Ask any parent of a teenager and they’ll tell you that co-parenting teens isn’t easy at the best of times, especially if you and your partner are divorced. Teens can take advantage of poor co-parenting. They can learn to criticise, lie and use other unhealthy methods to get their needs and wants met from one parent or the other as they pursue their independence. However, when both parents work together, co-parenting a teenager after divorce doesn’t have to be dramatically harder than parenting a teen in an intact family.

We chat with Dr Karen Finn, a divorce and life coach, for ways divorced parents can make co-parenting teens easier:

Keep sharing information

Keep sharing as much information with each other about your teen. Don’t assume that your teen will naturally share the information and/or exhibit the same behaviours with both parent. By not continuing to regularly communicate with each other about things going on with your teen, you and your ex could be keeping each other in the dark about events and/or behaviours with which your teen needs support and guidance.

Don’t stop talking to each other

Instead of continuing the often unpleasant or even painful communication with your co-parent, you and/or your ex may choose to start passing messages to each other through your teen. Unfortunately, this can lead to messages not being delivered or delivered late or incorrectly. It also gives your teen a lot of power.

Coordinate more

When your teen learns to drive, you can experience a sense of freedom. No longer are you worried about coordinating with your ex about getting your child from place to place – including from your place to your ex’s. But this lack of coordination gives your teen freedom that they could take advantage of.

Don’t maintain a rigid parenting schedule

A lack of flexibility in the parenting schedule can cause undue conflict and stress for you, your ex, and your teen. Your child is trying to juggle spending time with friends, school, activities, and, maybe even a job on top of spending time with both you and their other parent. Learning to let go and be a bit more flexible is one of the toughest parts of parenting a teen. When both parents work together, co-parenting a teenager after divorce doesn’t have to be dramatically harder than parenting a teen in an intact family

Don’t make assumptions

Making assumptions is almost always a bad idea. But when you make assumptions when you’re co-parenting it can be even more problematic. The biggest mistake parents make when co-parenting a teenager is that they assume that their child’s other parent knows their teen’s friends instead of knowing them yourself. Friends are a high priority for teens. You’ll want to know who your child is spending their time with so you can support the relationships that seem beneficial. You’ll also want to encourage your teen and their friends to spend time at your home so you can stay informed about your teen’s world.

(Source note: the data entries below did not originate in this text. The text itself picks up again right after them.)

(* ===== verification/Store.v ===== *)
(** * The entity store: the four SQLite tables of [setup_database]

    src/scripts/demo_sqlite.py, lines 5-73 and 89-92.  Each table is
    its list of rows in rowid order together with its AUTOINCREMENT
    counter (the [sqlite_sequence] entry, removed by DROP TABLE).  A row
    gets the rowid [max(counter, largest rowid) + 1].  The nullable
    columns are options, the foreign keys are plain nullable integers
    (SQLite does not enforce REFERENCES unless asked to). *)

From Stdlib Require Import ZArith String.
From stdpp Require Import base list strings.
From S2P Require Import Prelude.

Local Open Scope Z_scope.

(** ** Rows *)

Record Supplier := mkSupplier {
  supplier_id : Z; sup_name : string; sup_location : option string;
  lead_time_days : option Z }.

Record Product := mkProduct {
  product_id : Z; prod_name : string; category : option string }.

Record Warehouse := mkWarehouse {
  warehouse_id : Z; wh_name : string; wh_location : option string }.

Record Shipment := mkShipment {
  shipment_id : Z; sh_product_id : option Z; sh_supplier_id : option Z;
  sh_warehouse_id : option Z; quantity : Z; order_date : string;
  delivery_date : option string }.

(** The INTEGER PRIMARY KEY of a row. *)
Class HasRowid (R : Type) := row_id : R -> Z.

#[export] Instance supplier_rowid : HasRowid Supplier := supplier_id.
#[export] Instance product_rowid : HasRowid Product := product_id.
#[export] Instance warehouse_rowid : HasRowid Warehouse := warehouse_id.
#[export] Instance shipment_rowid : HasRowid Shipment := shipment_id.

(** ** Tables with AUTOINCREMENT *)

Record Table (R : Type) := mkTable { rows : list R; autoinc : Z }.
Arguments mkTable {R}. Arguments rows {R}. Arguments autoinc {R}.

Definition empty_table {R} : Table R := mkTable [] 0.

Section Tables.
Context {R : Type} `{HasRowid R}.

Definition max_rowid (l : list R) : Z := foldr Z.max 0 (map row_id l).

(** [INSERT INTO t (...) VALUES (...)] with the rowid chosen by
    AUTOINCREMENT; [mk] builds the row from its new rowid. *)
Definition insert_row (mk : Z -> R) (t : Table R) : Table R :=
  let id := Z.max (autoinc t) (max_rowid (rows t)) + 1 in
  mkTable (rows t ++ [mk id]) id.

(** [cursor.executemany(sql, params)]: one INSERT per tuple, in order. *)
Definition executemany {P} (mk : P -> Z -> R) (ps : list P) (t : Table R) : Table R :=
  foldl (fun t p => insert_row (mk p) t) t ps.

(** The rows whose key equals [k]: the right side of an equi-join on
    the primary key (a NULL key joins nothing). *)
Definition rows_with_id (t : Table R) (k : option Z) : list R :=
  match k with
  | None => []
  | Some k => filter (fun r => row_id r = k) (rows t)
  end.

(** The invariant of a table filled only by inserts: rowids are
    1, 2, ..., n in order and the counter is n. *)
Definition dense (t : Table R) : Prop :=
  map row_id (rows t) = map Z.of_nat (seq 1 (length (rows t))) /\
  autoinc t = Z.of_nat (length (rows t)).
End Tables.

(** ** The database of setup_database *)

Record Db := mkDb {
  Suppliers : Table Supplier; Products : Table Product;
  Warehouses : Table Warehouse; Shipments : Table Shipment }.

(** Lines 9-47: DROP TABLE and CREATE TABLE leave four empty tables. *)
Definition setup_schema : Db := mkDb empty_table empty_table empty_table empty_table.

Definition mk_supplier (p : string * string * Z) (id : Z) : Supplier :=
  let '(name, loc, lt) := p in mkSupplier id name (Some loc) (Some lt).

Definition mk_product (p : string * string) (id : Z) : Product :=
  let '(name, cat) := p in mkProduct id name (Some cat).

Definition mk_warehouse (p : string * string) (id : Z) : Warehouse :=
  let '(name, loc) := p in mkWarehouse id name (Some loc).

(** Lines 50-56. *)
Definition suppliers_seed : list (string * string * Z) :=
  [("Global Tech Parts", "San Jose, CA", 5);
   ("Precision Manufacturing", "Detroit, MI", 10);
   ("Asia Logistics Hub", "Singapore", 15);
   ("Euro Component Co", "Berlin, Germany", 12);
   ("Coastal Supplies", "Seattle, WA", 7)]%string.

(** Lines 59-65. *)
Definition products_seed : list (string * string) :=
  [("Microprocessor X1", "Electronics");
   ("Industrial Grade Steel", "Raw Materials");
   ("LCD Display Panel", "Electronics");
   ("Aluminum Casing", "Components");
   ("Lithium Battery Pack", "Components")]%string.

(** Lines 68-72. *)
Definition warehouses_seed : list (string * string) :=
  [("East Coast Distribution Center", "Newark, NJ");
   ("West Coast Hub", "Long Beach, CA");
   ("Central Logistics Base", "Memphis, TN")]%string.

(** Lines 57, 66, 73: the three executemany calls, in this order. *)
Definition seed_db (db : Db) : Db :=
  mkDb (executemany mk_supplier suppliers_seed (Suppliers db))
       (executemany mk_product products_seed (Products db))
       (executemany mk_warehouse warehouses_seed (Warehouses db))
       (Shipments db).

(** The values of one shipment INSERT (lines 89-92): product, supplier
    and warehouse ids, quantity, order date and delivery date text. *)
Record ShipmentValues := mkShipmentValues {
  sv_product : Z; sv_supplier : Z; sv_warehouse : Z; sv_qty : Z;
  sv_order : string; sv_delivery : string }.

Definition mk_shipment (v : ShipmentValues) (id : Z) : Shipment :=
  mkShipment id (Some (sv_product v)) (Some (sv_supplier v)) (Some (sv_warehouse v))
             (sv_qty v) (sv_order v) (Some (sv_delivery v)).

Definition insert_shipment (v : ShipmentValues) (db : Db) : Db :=
  mkDb (Suppliers db) (Products db) (Warehouses db)
       (insert_row (mk_shipment v) (Shipments db)).

(** ** Lemmas on AUTOINCREMENT tables *)

Lemma foldr_max_start (a : Z) (l : list Z) :
  0 <= a -> foldr Z.max a l = Z.max a (foldr Z.max 0 l).
Proof. intros Ha. induction l as [|x l IH]; simpl; lia. Qed.

Lemma foldr_max_seq (n : nat) :
  foldr Z.max 0 (map Z.of_nat (seq 1 n)) = Z.of_nat n.
Proof.
  induction n as [|n IH]; [done|].
  rewrite seq_S, map_app, foldr_app; simpl.
  rewrite foldr_max_start by lia. rewrite IH. lia.
Qed.

Lemma empty_table_dense {R} `{HasRowid R} : dense (@empty_table R).
Proof. split; reflexivity. Qed.

Section DenseTables.
Context {R P : Type} `{HasRowid R} (mk : P -> Z -> R).
Hypothesis mk_id : forall p id, row_id (mk p id) = id.

Lemma max_rowid_dense (t : Table R) :
  dense t -> max_rowid (rows t) = Z.of_nat (length (rows t)).
Proof. intros [Hids _]. unfold max_rowid. rewrite Hids. apply foldr_max_seq. Qed.

Lemma insert_row_rows (p : P) (t : Table R) :
  dense t -> rows (insert_row (mk p) t) = rows t ++ [mk p (Z.of_nat (length (rows t)) + 1)].
Proof.
  intros Hd. unfold insert_row; simpl.
  rewrite max_rowid_dense by done. destruct Hd as [_ ->]. by rewrite Z.max_id.
Qed.

(** Inserting keeps rowids dense. *)
Lemma insert_row_dense (p : P) (t : Table R) : dense t -> dense (insert_row (mk p) t).
Proof.
  intros Hd. pose proof (insert_row_rows p t Hd) as Hr.
  destruct Hd as [Hids Hseq]. split.
  - rewrite Hr, length_app, map_app, Hids; simpl.
    rewrite Nat.add_1_r, seq_S, map_app; simpl. rewrite mk_id. do 2 f_equal. lia.
  - unfold insert_row; simpl. rewrite length_app; simpl.
    pose proof (max_rowid_dense t (conj Hids Hseq)). lia.
Qed.

(** C19. Inserting any tuples with executemany into a table whose
    rowids are 1..n in order leaves rowids 1..n+k in order, with the
    AUTOINCREMENT counter at n+k. *)
Lemma executemany_dense (ps : list P) (t : Table R) :
  dense t -> dense (executemany mk ps t).
Proof.
  revert t. induction ps as [|p ps IH]; intros t Hd; simpl; [done|].
  apply IH, insert_row_dense, Hd.
Qed.

(** executemany appends one row per tuple, numbered from the next rowid. *)
Lemma executemany_rows (ps : list P) (t : Table R) :
  dense t ->
  rows (executemany mk ps t) =
  rows t ++ zip_with mk ps (map (fun i => Z.of_nat (length (rows t) + i)) (seq 1 (length ps))).
Proof.
  revert t. induction ps as [|p ps IH]; intros t Hd; simpl; [by rewrite app_nil_r|].
  rewrite IH by (by apply insert_row_dense). rewrite insert_row_rows by done.
  rewrite <- app_assoc, length_app; simpl. f_equal. f_equal; [f_equal; lia|].
  rewrite <- (seq_shift (length ps) 1), map_map. f_equal. apply map_ext. intros i. lia.
Qed.

Lemma filter_ids_none (ps : list P) (s : nat) (k : Z) :
  (k < Z.of_nat s \/ Z.of_nat (s + length ps) <= k) ->
  filter (fun r => row_id r = k) (zip_with mk ps (map Z.of_nat (seq s (length ps)))) = [].
Proof.
  revert s. induction ps as [|q ps IH]; intros s Hk; [done|]. simpl.
  rewrite filter_cons_False by (rewrite mk_id; simpl in Hk; lia).
  apply IH. simpl in Hk. lia.
Qed.

Lemma filter_ids_at (ps : list P) (s i : nat) (p : P) :
  ps !! i = Some p ->
  filter (fun r => row_id r = Z.of_nat (s + i)) (zip_with mk ps (map Z.of_nat (seq s (length ps))))
  = [mk p (Z.of_nat (s + i))].
Proof.
  revert s i. induction ps as [|q ps IH]; intros s [|i] Hi; try discriminate; simpl.
  - invc Hi. rewrite filter_cons_True by (rewrite mk_id; lia).
    rewrite Nat.add_0_r, filter_ids_none by lia. done.
  - rewrite filter_cons_False by (rewrite mk_id; lia).
    replace (s + S i)%nat with (S s + i)%nat by lia. by apply IH.
Qed.

(** C18. Insert/lookup round trip: in a fresh table filled by
    executemany, the primary-key lookup of rowid [i + 1] finds exactly
    the row built from the [i]-th tuple: the 1-based positional ids the
    shipments use resolve to the entities in insertion order. *)
Lemma executemany_lookup (ps : list P) (i : nat) (p : P) :
  ps !! i = Some p ->
  rows_with_id (executemany mk ps empty_table) (Some (Z.of_nat (S i))) = [mk p (Z.of_nat (S i))].
Proof.
  intros Hi. unfold rows_with_id. rewrite executemany_rows by apply empty_table_dense.
  simpl. replace (map _ _) with (map Z.of_nat (seq 1 (length ps))).
  - exact (filter_ids_at ps 1 i p Hi).
  - apply map_ext. intros j. reflexivity.
Qed.

Lemma executemany_lookup_none (ps : list P) (k : Z) :
  (k < 1 \/ Z.of_nat (length ps) < k) ->
  rows_with_id (executemany mk ps empty_table) (Some k) = [].
Proof.
  intros Hk. unfold rows_with_id. rewrite executemany_rows by apply empty_table_dense.
  simpl. replace (map _ _) with (map Z.of_nat (seq 1 (length ps))).
  - apply filter_ids_none. lia.
  - apply map_ext. intros j. reflexivity.
Qed.
End DenseTables.

(** ** Concrete instances *)

Lemma mk_supplier_id p id : row_id (mk_supplier p id) = id.
Proof. by destruct p as [[? ?] ?]. Qed.

Lemma executemany_lookup_witness :
  suppliers_seed !! 2%nat = Some ("Asia Logistics Hub", "Singapore", 15)%string /\
  rows_with_id (executemany mk_supplier suppliers_seed empty_table) (Some (Z.of_nat 3))
  = [mk_supplier ("Asia Logistics Hub", "Singapore", 15)%string (Z.of_nat 3)].
Proof.
  assert (Hi : suppliers_seed !! 2%nat = Some ("Asia Logistics Hub", "Singapore", 15)%string)
    by reflexivity.
  split; [exact Hi|].
  exact (executemany_lookup mk_supplier mk_supplier_id suppliers_seed 2 _ Hi).
Defined.

Lemma executemany_dense_witness :
  dense (@empty_table Supplier) /\ dense (executemany mk_supplier suppliers_seed empty_table).
Proof.
  assert (Hd : dense (@empty_table Supplier)) by (split; reflexivity).
  split; [exact Hd|].
  exact (executemany_dense mk_supplier mk_supplier_id suppliers_seed empty_table Hd).
Defined.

Provide consistent guidance

Despite how independent your teen is trying to be, they still need consistent guidance, expectations, and home life. When things are reliable and steady for your teen, they are more likely to experiment with building their identity in safe ways. On the other hand, when things are unstable at one of your teen’s homes, they will have more opportunities to experiment in risky and unsafe behaviours. If you and your ex ease up on co-parenting when your child becomes a teen, you could be setting yourselves and your child up for a much more difficult few years.